_WHAT IS BEING ASKED_.
Below are the entries. Transcribe exactly the lines from the one with "(* ===== verification/Usertests.v ===== *)" through the one with "(** ** Control flow *)", ends included, and leave out all others.

_EXTRACTED DATA_.

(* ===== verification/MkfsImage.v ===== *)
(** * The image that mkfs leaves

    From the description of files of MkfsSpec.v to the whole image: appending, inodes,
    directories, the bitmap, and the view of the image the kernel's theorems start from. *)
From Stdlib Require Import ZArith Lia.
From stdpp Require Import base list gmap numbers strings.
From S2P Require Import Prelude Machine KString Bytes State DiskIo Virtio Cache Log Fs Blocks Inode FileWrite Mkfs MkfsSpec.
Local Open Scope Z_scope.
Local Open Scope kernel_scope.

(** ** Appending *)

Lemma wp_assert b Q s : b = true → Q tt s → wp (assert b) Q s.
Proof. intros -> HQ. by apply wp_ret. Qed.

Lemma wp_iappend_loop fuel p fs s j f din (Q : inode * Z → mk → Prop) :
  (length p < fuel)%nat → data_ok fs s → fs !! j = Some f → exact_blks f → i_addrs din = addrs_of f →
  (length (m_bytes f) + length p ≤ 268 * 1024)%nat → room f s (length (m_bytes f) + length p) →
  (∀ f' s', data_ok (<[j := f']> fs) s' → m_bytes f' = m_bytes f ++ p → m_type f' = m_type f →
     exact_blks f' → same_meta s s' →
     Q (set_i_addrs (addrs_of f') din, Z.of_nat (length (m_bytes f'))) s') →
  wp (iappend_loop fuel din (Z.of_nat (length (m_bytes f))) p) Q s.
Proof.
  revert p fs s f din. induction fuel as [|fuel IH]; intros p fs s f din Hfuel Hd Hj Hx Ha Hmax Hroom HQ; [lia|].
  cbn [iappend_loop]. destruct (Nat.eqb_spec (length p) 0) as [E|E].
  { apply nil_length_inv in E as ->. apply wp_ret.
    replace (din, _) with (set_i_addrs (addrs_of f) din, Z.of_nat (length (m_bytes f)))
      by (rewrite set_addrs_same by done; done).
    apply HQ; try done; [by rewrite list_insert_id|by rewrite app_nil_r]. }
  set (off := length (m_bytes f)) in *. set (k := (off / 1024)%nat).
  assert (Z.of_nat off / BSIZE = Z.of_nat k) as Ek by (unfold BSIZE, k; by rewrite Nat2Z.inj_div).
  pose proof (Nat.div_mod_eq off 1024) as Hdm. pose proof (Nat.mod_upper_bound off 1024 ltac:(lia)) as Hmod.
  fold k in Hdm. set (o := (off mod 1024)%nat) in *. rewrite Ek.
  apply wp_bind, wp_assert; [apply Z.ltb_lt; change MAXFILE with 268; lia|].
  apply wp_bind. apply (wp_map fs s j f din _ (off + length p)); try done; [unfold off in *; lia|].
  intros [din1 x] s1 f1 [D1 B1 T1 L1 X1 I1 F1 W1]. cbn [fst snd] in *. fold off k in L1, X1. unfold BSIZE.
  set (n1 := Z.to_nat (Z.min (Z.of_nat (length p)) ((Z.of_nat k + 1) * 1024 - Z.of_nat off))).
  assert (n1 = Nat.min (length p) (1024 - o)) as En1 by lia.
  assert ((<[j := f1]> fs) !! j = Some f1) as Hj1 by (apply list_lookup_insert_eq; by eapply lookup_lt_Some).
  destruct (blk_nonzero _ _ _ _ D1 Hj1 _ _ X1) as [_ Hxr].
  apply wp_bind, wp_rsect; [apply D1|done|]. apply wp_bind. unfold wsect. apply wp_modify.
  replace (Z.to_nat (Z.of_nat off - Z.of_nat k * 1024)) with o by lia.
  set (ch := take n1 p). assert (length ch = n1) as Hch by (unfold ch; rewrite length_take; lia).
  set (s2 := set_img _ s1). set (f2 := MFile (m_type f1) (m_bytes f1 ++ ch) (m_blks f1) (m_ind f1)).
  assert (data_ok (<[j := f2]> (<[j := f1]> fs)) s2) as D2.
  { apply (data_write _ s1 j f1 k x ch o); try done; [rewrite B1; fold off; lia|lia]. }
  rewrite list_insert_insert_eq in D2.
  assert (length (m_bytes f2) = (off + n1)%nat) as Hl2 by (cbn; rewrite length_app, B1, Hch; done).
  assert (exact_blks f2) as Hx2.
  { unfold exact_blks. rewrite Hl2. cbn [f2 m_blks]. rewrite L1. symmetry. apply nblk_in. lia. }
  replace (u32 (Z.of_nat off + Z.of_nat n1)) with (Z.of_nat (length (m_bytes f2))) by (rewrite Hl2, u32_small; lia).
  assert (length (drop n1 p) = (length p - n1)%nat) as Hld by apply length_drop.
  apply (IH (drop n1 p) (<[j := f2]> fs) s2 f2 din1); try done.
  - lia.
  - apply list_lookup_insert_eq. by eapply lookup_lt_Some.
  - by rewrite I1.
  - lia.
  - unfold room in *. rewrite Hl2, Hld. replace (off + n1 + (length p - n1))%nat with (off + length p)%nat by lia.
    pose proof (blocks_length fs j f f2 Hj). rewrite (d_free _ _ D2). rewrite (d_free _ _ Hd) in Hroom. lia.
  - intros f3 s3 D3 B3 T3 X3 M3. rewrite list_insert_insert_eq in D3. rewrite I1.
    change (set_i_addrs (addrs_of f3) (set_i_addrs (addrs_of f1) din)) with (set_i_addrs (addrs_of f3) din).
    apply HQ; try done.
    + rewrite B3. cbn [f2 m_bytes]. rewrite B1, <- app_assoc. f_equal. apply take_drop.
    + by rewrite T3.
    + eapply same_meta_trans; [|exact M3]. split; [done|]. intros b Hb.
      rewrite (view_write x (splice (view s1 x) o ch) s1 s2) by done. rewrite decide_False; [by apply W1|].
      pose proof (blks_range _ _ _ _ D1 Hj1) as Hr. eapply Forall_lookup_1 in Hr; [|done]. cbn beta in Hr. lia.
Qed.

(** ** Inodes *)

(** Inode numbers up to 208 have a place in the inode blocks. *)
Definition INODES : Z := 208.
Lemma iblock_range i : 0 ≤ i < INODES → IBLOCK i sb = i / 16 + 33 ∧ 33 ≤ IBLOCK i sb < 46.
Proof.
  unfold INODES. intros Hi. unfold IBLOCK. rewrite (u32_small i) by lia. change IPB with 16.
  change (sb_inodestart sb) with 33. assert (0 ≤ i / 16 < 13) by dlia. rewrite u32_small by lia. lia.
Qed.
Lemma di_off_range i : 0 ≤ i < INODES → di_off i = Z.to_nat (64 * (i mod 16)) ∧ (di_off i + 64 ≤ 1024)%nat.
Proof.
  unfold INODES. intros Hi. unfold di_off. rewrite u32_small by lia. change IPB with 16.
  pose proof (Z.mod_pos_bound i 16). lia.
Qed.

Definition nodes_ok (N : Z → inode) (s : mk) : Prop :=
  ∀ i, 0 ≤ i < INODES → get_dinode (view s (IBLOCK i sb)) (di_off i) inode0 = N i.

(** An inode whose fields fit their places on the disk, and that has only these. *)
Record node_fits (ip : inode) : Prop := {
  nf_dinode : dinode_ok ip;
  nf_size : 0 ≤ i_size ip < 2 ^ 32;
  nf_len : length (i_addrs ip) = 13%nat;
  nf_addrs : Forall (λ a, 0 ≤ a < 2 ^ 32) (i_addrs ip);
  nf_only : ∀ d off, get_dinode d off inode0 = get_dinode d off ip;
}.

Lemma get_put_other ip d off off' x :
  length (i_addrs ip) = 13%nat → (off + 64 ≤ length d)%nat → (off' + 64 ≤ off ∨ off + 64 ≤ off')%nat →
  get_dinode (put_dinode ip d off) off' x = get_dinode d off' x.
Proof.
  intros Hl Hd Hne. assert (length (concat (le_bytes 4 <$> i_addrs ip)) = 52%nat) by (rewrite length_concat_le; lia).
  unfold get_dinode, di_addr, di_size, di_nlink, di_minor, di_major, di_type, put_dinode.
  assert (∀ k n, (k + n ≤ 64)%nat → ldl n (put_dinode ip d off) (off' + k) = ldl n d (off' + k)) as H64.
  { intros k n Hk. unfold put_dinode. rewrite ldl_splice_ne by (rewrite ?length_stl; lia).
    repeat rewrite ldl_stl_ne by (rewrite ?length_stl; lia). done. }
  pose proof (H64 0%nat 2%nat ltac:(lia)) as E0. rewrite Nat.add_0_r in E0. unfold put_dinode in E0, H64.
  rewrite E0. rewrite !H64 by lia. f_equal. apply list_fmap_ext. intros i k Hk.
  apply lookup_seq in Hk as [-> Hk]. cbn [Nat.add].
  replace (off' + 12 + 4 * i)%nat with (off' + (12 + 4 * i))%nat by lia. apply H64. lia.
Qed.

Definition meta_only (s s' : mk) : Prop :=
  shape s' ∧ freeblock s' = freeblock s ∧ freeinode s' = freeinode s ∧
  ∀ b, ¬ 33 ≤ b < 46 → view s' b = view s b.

---

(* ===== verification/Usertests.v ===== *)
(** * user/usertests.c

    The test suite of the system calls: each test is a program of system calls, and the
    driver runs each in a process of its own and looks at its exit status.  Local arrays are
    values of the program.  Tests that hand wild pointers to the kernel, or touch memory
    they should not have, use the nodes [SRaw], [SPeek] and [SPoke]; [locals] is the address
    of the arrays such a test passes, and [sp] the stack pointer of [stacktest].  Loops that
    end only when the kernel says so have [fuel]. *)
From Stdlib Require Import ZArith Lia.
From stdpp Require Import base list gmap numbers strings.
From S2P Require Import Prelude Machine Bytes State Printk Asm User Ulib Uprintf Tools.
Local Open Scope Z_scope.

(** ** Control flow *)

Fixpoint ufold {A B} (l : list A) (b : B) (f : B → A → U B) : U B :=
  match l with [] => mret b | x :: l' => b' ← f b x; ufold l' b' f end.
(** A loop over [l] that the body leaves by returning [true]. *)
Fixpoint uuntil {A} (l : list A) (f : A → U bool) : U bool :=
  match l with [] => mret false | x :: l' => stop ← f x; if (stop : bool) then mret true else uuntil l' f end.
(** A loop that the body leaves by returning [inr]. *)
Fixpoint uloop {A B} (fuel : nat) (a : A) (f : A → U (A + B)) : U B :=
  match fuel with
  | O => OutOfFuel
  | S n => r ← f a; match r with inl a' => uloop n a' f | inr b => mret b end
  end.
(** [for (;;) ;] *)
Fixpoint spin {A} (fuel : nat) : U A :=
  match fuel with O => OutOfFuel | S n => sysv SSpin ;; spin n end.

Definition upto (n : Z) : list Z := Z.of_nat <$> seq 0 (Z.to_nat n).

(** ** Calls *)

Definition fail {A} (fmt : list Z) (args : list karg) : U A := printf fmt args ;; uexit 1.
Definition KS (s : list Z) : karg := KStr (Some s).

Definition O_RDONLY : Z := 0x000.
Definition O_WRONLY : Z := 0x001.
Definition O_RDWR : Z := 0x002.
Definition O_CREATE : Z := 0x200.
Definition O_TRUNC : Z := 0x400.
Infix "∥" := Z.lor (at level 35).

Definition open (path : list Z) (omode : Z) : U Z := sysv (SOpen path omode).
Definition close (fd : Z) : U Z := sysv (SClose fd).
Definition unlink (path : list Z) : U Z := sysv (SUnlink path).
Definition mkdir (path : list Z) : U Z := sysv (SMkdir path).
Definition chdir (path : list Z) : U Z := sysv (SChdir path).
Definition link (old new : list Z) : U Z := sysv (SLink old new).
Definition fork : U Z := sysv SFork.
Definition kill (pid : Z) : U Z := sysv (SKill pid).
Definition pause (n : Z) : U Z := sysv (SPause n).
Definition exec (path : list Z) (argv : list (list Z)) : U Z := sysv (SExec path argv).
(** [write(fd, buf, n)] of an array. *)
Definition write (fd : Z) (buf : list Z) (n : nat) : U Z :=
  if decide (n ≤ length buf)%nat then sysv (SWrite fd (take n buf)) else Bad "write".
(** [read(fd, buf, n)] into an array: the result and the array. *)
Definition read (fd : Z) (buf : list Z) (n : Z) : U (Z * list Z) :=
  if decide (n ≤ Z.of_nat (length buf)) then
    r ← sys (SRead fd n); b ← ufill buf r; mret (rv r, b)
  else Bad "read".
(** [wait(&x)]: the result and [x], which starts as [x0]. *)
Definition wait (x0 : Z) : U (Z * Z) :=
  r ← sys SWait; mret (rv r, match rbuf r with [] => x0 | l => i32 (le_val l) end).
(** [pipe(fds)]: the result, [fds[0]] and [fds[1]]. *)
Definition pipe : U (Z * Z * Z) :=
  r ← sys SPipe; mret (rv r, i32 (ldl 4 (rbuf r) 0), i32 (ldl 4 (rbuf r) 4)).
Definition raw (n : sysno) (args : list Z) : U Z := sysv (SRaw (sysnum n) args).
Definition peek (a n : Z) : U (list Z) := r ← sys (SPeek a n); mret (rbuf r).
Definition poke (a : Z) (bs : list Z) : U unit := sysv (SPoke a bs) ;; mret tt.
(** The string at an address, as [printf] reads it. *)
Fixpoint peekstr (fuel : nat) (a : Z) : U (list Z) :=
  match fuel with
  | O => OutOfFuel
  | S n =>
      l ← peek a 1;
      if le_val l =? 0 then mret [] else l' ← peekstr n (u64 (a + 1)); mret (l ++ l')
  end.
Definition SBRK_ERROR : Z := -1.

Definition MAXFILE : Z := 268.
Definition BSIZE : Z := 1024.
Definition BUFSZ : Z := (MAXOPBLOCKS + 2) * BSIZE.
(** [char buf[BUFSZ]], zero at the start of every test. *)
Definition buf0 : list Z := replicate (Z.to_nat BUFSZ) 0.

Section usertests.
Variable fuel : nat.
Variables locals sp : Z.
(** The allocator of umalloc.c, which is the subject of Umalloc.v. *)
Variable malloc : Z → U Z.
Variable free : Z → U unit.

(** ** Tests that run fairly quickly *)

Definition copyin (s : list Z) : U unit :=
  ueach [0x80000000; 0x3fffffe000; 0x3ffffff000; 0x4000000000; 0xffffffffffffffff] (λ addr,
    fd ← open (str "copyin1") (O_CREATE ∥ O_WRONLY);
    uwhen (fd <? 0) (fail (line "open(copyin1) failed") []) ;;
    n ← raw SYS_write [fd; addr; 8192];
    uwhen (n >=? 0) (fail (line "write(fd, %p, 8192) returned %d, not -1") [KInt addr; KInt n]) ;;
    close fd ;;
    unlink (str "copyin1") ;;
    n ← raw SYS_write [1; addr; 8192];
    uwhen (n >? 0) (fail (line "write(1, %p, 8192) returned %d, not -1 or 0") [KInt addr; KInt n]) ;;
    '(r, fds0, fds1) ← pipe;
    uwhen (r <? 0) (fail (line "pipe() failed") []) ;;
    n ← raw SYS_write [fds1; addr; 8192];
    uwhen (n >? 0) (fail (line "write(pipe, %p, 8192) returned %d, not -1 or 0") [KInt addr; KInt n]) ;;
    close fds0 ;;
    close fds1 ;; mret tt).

_TASK SOLUTION_.
(* ===== verification/Usertests.v ===== *)
(** * user/usertests.c

    The test suite of the system calls: each test is a program of system calls, and the
    driver runs each in a process of its own and looks at its exit status.  Local arrays are
    values of the program.  Tests that hand wild pointers to the kernel, or touch memory
    they should not have, use the nodes [SRaw], [SPeek] and [SPoke]; [locals] is the address
    of the arrays such a test passes, and [sp] the stack pointer of [stacktest].  Loops that
    end only when the kernel says so have [fuel]. *)
From Stdlib Require Import ZArith Lia.
From stdpp Require Import base list gmap numbers strings.
From S2P Require Import Prelude Machine Bytes State Printk Asm User Ulib Uprintf Tools.
Local Open Scope Z_scope.

(** ** Control flow *)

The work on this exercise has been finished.